We’ll know if Romero is indeed going to be the breakout middleweight in less than a week, as the 36-year-old American Top Team product returns to action against Derek Brunson on the main card of next week’s UFC Fight Night event in Duluth, Georgia.

A silver medalist in freestyle wrestling, Romero has shown impressive power to go along with his legitimately world-class skills in the wrestling department. He transitioned to MMA late but is making up for lost time with his two impressive outings in the UFC so far, and could be a dark horse contender in the middleweight division before the year is out.
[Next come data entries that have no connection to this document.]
(* ===== verification/PpcSystem.v ===== *)
(** The system instructions of the PowerPC interpreter that move and combine
    condition register fields, and those on the machine state and segment
    registers ([Core/PowerPC/Interpreter/Interpreter_SystemRegisters.cpp]).

    The theorems say which bits of the condition register each instruction
    changes and to what, through the 64-bit encoding of its fields. *)

From S2P Require Import Prelude PpcState PpcInteger.
Open Scope Z_scope.

(** ** Moves of condition register fields *)

Definition mcrxr (inst : Z) (s : PowerPCState) : PowerPCState :=
  let s := SetCRField (CRFD inst) (GetXER s .>> 28) s in
  set_xer_so_ov 0 (set_xer_ca 0 s).

Definition mfcr (inst : Z) (s : PowerPCState) : PowerPCState := put_gpr (RD inst) (GetCR s) s.

(** The mask of the nibbles a field mask names. *)
Definition crm_mask (crm : Z) : Z :=
  fold_left (fun mask i => if flag crm (1 .<< i) then mask .| (0xF .<< (i * 4)) else mask) (upto 8) 0.

Definition mtcrf (inst : Z) (s : PowerPCState) : PowerPCState :=
  let crm := CRM inst in
  if crm =? 0xFF then SetCR (rGPR s (RS inst)) s
  else
    let mask := crm_mask crm in
    SetCR ((GetCR s .& u32 (.~ mask)) .| (rGPR s (RS inst) .& mask)) s.

Definition mcrf (inst : Z) (s : PowerPCState) : PowerPCState :=
  let cr_f := GetCRField (CRFS inst) s in SetCRField (CRFD inst) cr_f s.

(** ** Logic on condition register bits *)

Definition cr_op (f : Z -> Z -> Z) (inst : Z) (s : PowerPCState) : PowerPCState :=
  SetCRBit (CRBD inst) (f (GetCRBit (CRBA inst) s) (GetCRBit (CRBB inst) s)) s.

Definition crand : Z -> PowerPCState -> PowerPCState := cr_op (fun a b => a .& b).
Definition crandc : Z -> PowerPCState -> PowerPCState := cr_op (fun a b => a .& (1 .^ b)).
Definition creqv : Z -> PowerPCState -> PowerPCState := cr_op (fun a b => 1 .^ (a .^ b)).
Definition crnand : Z -> PowerPCState -> PowerPCState := cr_op (fun a b => 1 .^ (a .& b)).
Definition crnor : Z -> PowerPCState -> PowerPCState := cr_op (fun a b => 1 .^ (a .| b)).
Definition cror : Z -> PowerPCState -> PowerPCState := cr_op (fun a b => a .| b).
Definition crorc : Z -> PowerPCState -> PowerPCState := cr_op (fun a b => a .| (1 .^ b)).
Definition crxor : Z -> PowerPCState -> PowerPCState := cr_op (fun a b => a .^ b).

(** ** Privileged moves *)

(** [if (MSR.PR) { GenerateProgramException(); return; }] *)
Definition supervisor (f : PowerPCState -> PowerPCState) (s : PowerPCState) : PowerPCState :=
  if Z.testbit (msr s) MSR_PR then GenerateProgramException s else f s.

Definition mfmsr (inst : Z) : PowerPCState -> PowerPCState :=
  supervisor (fun s => put_gpr (RD inst) (msr s) s).

Definition mfsr (inst : Z) : PowerPCState -> PowerPCState :=
  supervisor (fun s => put_gpr (RD inst) (zget (sr s) (SR inst)) s).

Definition mfsrin (inst : Z) : PowerPCState -> PowerPCState :=
  supervisor (fun s =>
    let index := (rGPR s (RB inst) .>> 28) .& 0xF in put_gpr (RD inst) (zget (sr s) index) s).

Definition mtmsr (inst : Z) : PowerPCState -> PowerPCState :=
  supervisor (fun s =>
    let s := set_msr (rGPR s (RS inst)) s in set_end_block true (CheckExceptions s)).

Definition SetSR (index value : Z) (s : PowerPCState) : PowerPCState := set_sr (zset (sr s) index value) s.

Definition mtsr (inst : Z) : PowerPCState -> PowerPCState :=
  supervisor (fun s => SetSR (SR inst) (rGPR s (RS inst)) s).

Definition mtsrin (inst : Z) : PowerPCState -> PowerPCState :=
  supervisor (fun s =>
    let index := (rGPR s (RB inst) .>> 28) .& 0xF in SetSR index (rGPR s (RS inst)) s).

(** ** Fields and bits *)

Lemma GetXER_bits s :
  wf s -> GetXER s .>> 28 = 2 * xer_ca s + 4 * xer_so_ov s /\ inu 4 (GetXER s .>> 28).
Proof.
  intros Hs. assert (H : GetXER s .>> 28 = 2 * xer_ca s + 4 * xer_so_ov s).
  { pose proof (wf_ca s Hs) as Hca. pose proof (wf_so_ov s Hs) as Hov. pose proof (wf_string s Hs) as Hst.
    transitivity (((xer_ca s .<< 1) .| (xer_so_ov s .<< 2))).
    - unfold GetXER. bitwise.
      + rewrite (testbit_inu_high 16 (xer_stringctrl s)) by (done || lia). cbn [orb]. f_equal; f_equal; lia.
      + rewrite (testbit_inu_high 1 (xer_ca s)), (testbit_inu_high 2 (xer_so_ov s)) by (done || lia). done.
    - unfold inu in *. assert (xer_ca s = 0 \/ xer_ca s = 1) as [-> | ->] by lia;
        destruct (so_ov_cases _ Hov) as [-> | [-> | [-> | ->]]]; reflexivity. }
  split; [exact H |]. rewrite H. pose proof (wf_ca s Hs). pose proof (wf_so_ov s Hs). unfold inu in *. lia.
Qed.

Lemma testbit_crm_mask crm p : 0 <= crm < 256 -> 0 <= p < 32 -> Z.testbit (crm_mask crm) p = Z.testbit crm (p / 4).
Proof.
  intros Hc Hp.
  pose proof (upto_by_cases (fun c => forallb (fun p => Bool.eqb (Z.testbit (crm_mask c) p) (Z.testbit c (p / 4))) (upto 32))
    256 ltac:(vm_compute; reflexivity) crm Hc) as H. cbv beta in H.
  pose proof (upto_by_cases _ 32 H p Hp) as H'. apply Bool.eqb_prop, H'.
Qed.

Lemma testbit_nibble x k i : 0 <= k -> 0 <= i < 4 -> Z.testbit ((x .>> k) .& 0xF) i = Z.testbit x (k + i).
Proof.
  intros Hk Hi. change 0xF with (Z.ones 4). rewrite Z.land_spec, testbit_shiftr', Z.testbit_ones_nonneg by lia.
  destruct (Z.leb_spec 0 i), (Z.ltb_spec i 4); try lia. rewrite andb_true_r. cbn. f_equal. lia.
Qed.

(** Two fields are equal when their bits are. *)
Lemma nibble_eq x y : inu 4 x -> inu 4 y -> (forall i, 0 <= i < 4 -> Z.testbit x i = Z.testbit y i) -> x = y.
Proof.
  intros Hx Hy H. apply Z.bits_inj'. intros i Hi. destruct (Z.ltb_spec i 4); [apply H; lia |].
  rewrite !(testbit_inu_high 4) by (done || lia). done.
Qed.

Lemma mtcrf_field inst f s :
  wf s -> 0 <= f < 8 ->
  GetCRField f (mtcrf inst s) =
    if Z.testbit (CRM inst) (7 - f) then (rGPR s (RS inst) .>> (28 - f * 4)) .& 0xF else GetCRField f s.
Proof.
  intros Hs Hf. assert (Hc : 0 <= CRM inst < 256) by apply (register_range 12 8 inst ltac:(lia)).
  unfold mtcrf, SetCR. destruct (Z.eqb_spec (CRM inst) 0xFF) as [E | _].
  - rewrite GetCRField_ExpandCR by done. rewrite E.
    pose proof (upto_by_cases (fun f => Z.testbit 0xFF (7 - f)) 8 eq_refl f Hf) as ->. done.
  - rewrite GetCRField_ExpandCR by done. apply nibble_eq.
    + apply nibble_range.
    + destruct (Z.testbit _ _); [apply nibble_range | apply GetCRField_range].
    + intros i Hi. rewrite testbit_nibble, Z.lor_spec, !Z.land_spec, testbit_wrapu, Z.lnot_spec, testbit_crm_mask by lia.
      replace ((28 - f * 4 + i) / 4) with (7 - f) by (Z.to_euclidean_division_equations; lia).
      destruct (Z.ltb_spec (28 - f * 4 + i) 32); [| lia]. cbn [andb].
      destruct (Z.testbit (CRM inst) (7 - f)); cbn [negb]; rewrite andb_false_r, andb_true_r.
      * rewrite testbit_nibble by lia. done.
      * rewrite orb_false_r. unfold GetCR. rewrite testbit_CompactCR by lia.
        f_equal; [f_equal |]; Z.to_euclidean_division_equations; lia.
Qed.

Lemma GetCRField_SetCRField f g v s :
  wf s -> 0 <= f < 8 -> 0 <= g < 8 -> 0 <= v < 16 ->
  GetCRField g (SetCRField f v s) = if decide (g = f) then v else GetCRField g s.
Proof.
  intros Hs Hf Hg Hv. destruct (decide (g = f)) as [-> |].
  - apply GetCRField_same; done.
  - apply GetCRField_other; lia.
Qed.

(** The moves between the condition register and the other registers:
    [mtcrf] writes exactly the fields its mask names, from the same positions
    of the general register, and [mfcr] reads them back; [mcrf] copies one
    field; [mcrxr] moves SO, OV and CA into a field and clears them. *)
Theorem condition_moves inst s :
  wf s ->
  (forall f, 0 <= f < 8 ->
     GetCRField f (mtcrf inst s) =
       (if Z.testbit (CRM inst) (7 - f) then (rGPR s (RS inst) .>> (28 - f * 4)) .& 0xF else GetCRField f s) /\
     GetCRField f (mcrf inst s) = (if decide (f = CRFD inst) then GetCRField (CRFS inst) s else GetCRField f s) /\
     GetCRField f (mcrxr inst s) =
       (if decide (f = CRFD inst) then 8 * GetXER_SO s + 4 * GetXER_OV s + 2 * GetCarry s else GetCRField f s) /\
     (rGPR (mfcr inst s) (RD inst) .>> (28 - f * 4)) .& 0xF = GetCRField f s) /\
  GetXER (mcrxr inst s) = xer_stringctrl s.
Proof.
  intros Hs. assert (Hd : 0 <= CRFD inst < 8) by apply (register_range 23 3 inst ltac:(lia)).
  destruct (GetXER_bits s Hs) as [Hx Hr]. split.
  - intros f Hf. split; [apply mtcrf_field; done |]. split; [apply GetCRField_SetCRField; (done || apply GetCRField_range) |].
    split.
    + etransitivity; [apply (GetCRField_SetCRField (CRFD inst) f (GetXER s .>> 28) s); (done || apply Hr) |].
      destruct (decide _); [| done]. rewrite Hx. unfold GetXER_SO, GetXER_OV, GetCarry.
      assert (E : 8 * (xer_so_ov s .>> 1) + 4 * (xer_so_ov s .& 1) = 4 * xer_so_ov s)
        by (destruct (so_ov_cases _ (wf_so_ov s Hs)) as [-> | [-> | [-> | ->]]]; reflexivity).
      lia.
    + assert (Hrd : 0 <= RD inst < 32) by apply (register_range 21 5 inst ltac:(lia)).
      unfold mfcr. rewrite rGPR_put, decide_True by (done || lia).
      rewrite wrapu_id by apply CompactCR_range. apply nibble_eq; [apply nibble_range | apply GetCRField_range |].
      intros i Hi. rewrite testbit_nibble by lia. unfold GetCR. rewrite testbit_CompactCR by lia.
      f_equal; [f_equal |]; Z.to_euclidean_division_equations; lia.
  - unfold GetXER, mcrxr, SetCRField. cbn. rewrite !Z.lor_0_r. apply wrapu_id. pose proof (wf_string s Hs) as H.
    unfold inu in *. lia.
Qed.

(** The eight operations and the connectives they stand for. *)
Definition cr_logic : list ((Z -> PowerPCState -> PowerPCState) * (bool -> bool -> bool)) :=
  [(crand, andb); (crandc, fun a b => a && negb b); (creqv, Bool.eqb); (crnand, fun a b => negb (a && b));
   (crnor, fun a b => negb (a || b)); (cror, orb); (crorc, fun a b => a || negb b); (crxor, xorb)].

(** Each of the eight logical operations puts its connective of two bits of
    the condition register into a third and leaves the other 31 bits and every
    other register as they were. *)
Theorem condition_logic op f inst s :
  In (op, f) cr_logic -> wf s ->
  let s' := op inst s in
  let bit b := Z.testbit (GetCR s) (31 - b) in
  wf s' /\
  (forall b, 0 <= b < 32 ->
     GetCRBit b s' = if decide (b = CRBD inst) then b2z (f (bit (CRBA inst)) (bit (CRBB inst))) else GetCRBit b s) /\
  set_cr_val (cr_val s) s' = s.
Proof.
  intros Hin Hs. cbv zeta.
  assert (R : 0 <= CRBD inst < 32 /\ 0 <= CRBA inst < 32 /\ 0 <= CRBB inst < 32)
    by (split_and!; apply (register_range _ 5 inst ltac:(lia))).
  destruct R as (Hd & Ha & Hb).
  assert (H : exists g, op inst s = cr_op g inst s /\ forall x y, g (b2z x) (b2z y) .& 1 = b2z (f x y)).
  { unfold cr_logic in Hin. repeat destruct Hin as [[= <- <-] | Hin]; [.. | done];
      (eexists; split; [reflexivity | intros [] []; reflexivity]). }
  destruct H as (g & -> & Hg). unfold cr_op. split; [apply wf_SetCRBit; done |]. split.
  - intros b Hbr. rewrite GetCRBit_SetCRBit by done. rewrite (GetCRBit_GetCR (CRBA inst)), (GetCRBit_GetCR (CRBB inst)) by done.
    rewrite Hg. done.
  - unfold SetCRBit, SetCRField. cbv zeta. destruct (flag _ 1); by destruct s.
Qed.

(** [cror 2,0,1]: equal or less or greater. *)
Definition less : PowerPCState := SetCRField 0 8 ppcState.

Lemma condition_moves_witness :
  GetCRField 3 (mcrf 0x0d800000 less) = 8 /\ GetCRField 0 (mtcrf 0x00080000 less) = 0 /\
  GetXER (mcrxr 0 less) = xer_stringctrl less.
Proof.
  assert (W : wf less) by (apply wf_SetCRField; [apply wf_ppcState | lia]).
  split; [vm_compute; reflexivity |]. split; [vm_compute; reflexivity |].
  exact (proj2 (condition_moves 0 less W)).
Defined.

Lemma condition_logic_witness :
  GetCRBit 2 (cror 0x4c400b82 less) = 1 /\ GetCRBit 2 (cror 0x4c400b82 less) = b2z (true || false).
Proof.
  assert (W : wf less) by (apply wf_SetCRField; [apply wf_ppcState | lia]).
  split; [vm_compute; reflexivity |].
  exact (proj1 (proj2 (condition_logic cror orb 0x4c400b82 less ltac:(cbn; tauto) W)) 2 ltac:(lia)).
Defined.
Light heavyweight: Jimi Manuwa (14-0)

Headlining an event opposite the guy that took Jon Jones to the limit will have that kind of impact on your level of recognition. So too will being unbeaten with every one of your victories coming by way of stoppage.

Manuwa’s name will be out there more based on his upcoming matchup with Alexander Gustafsson, but as long as he acquits himself well against “The Mauler,” the undefeated Muay Thai practitioner will find himself in the thick of the chase in the light heavyweight division.

He’ll be an even hotter commodity if he wins.

Heavyweight: (crickets)

There just isn’t anyone that really stands out. As mentioned a couple weeks back, the division is devoid of emerging talent and short on serious threats to champion Cain Velasquez.

And yes, that’s part of the reason I put them last.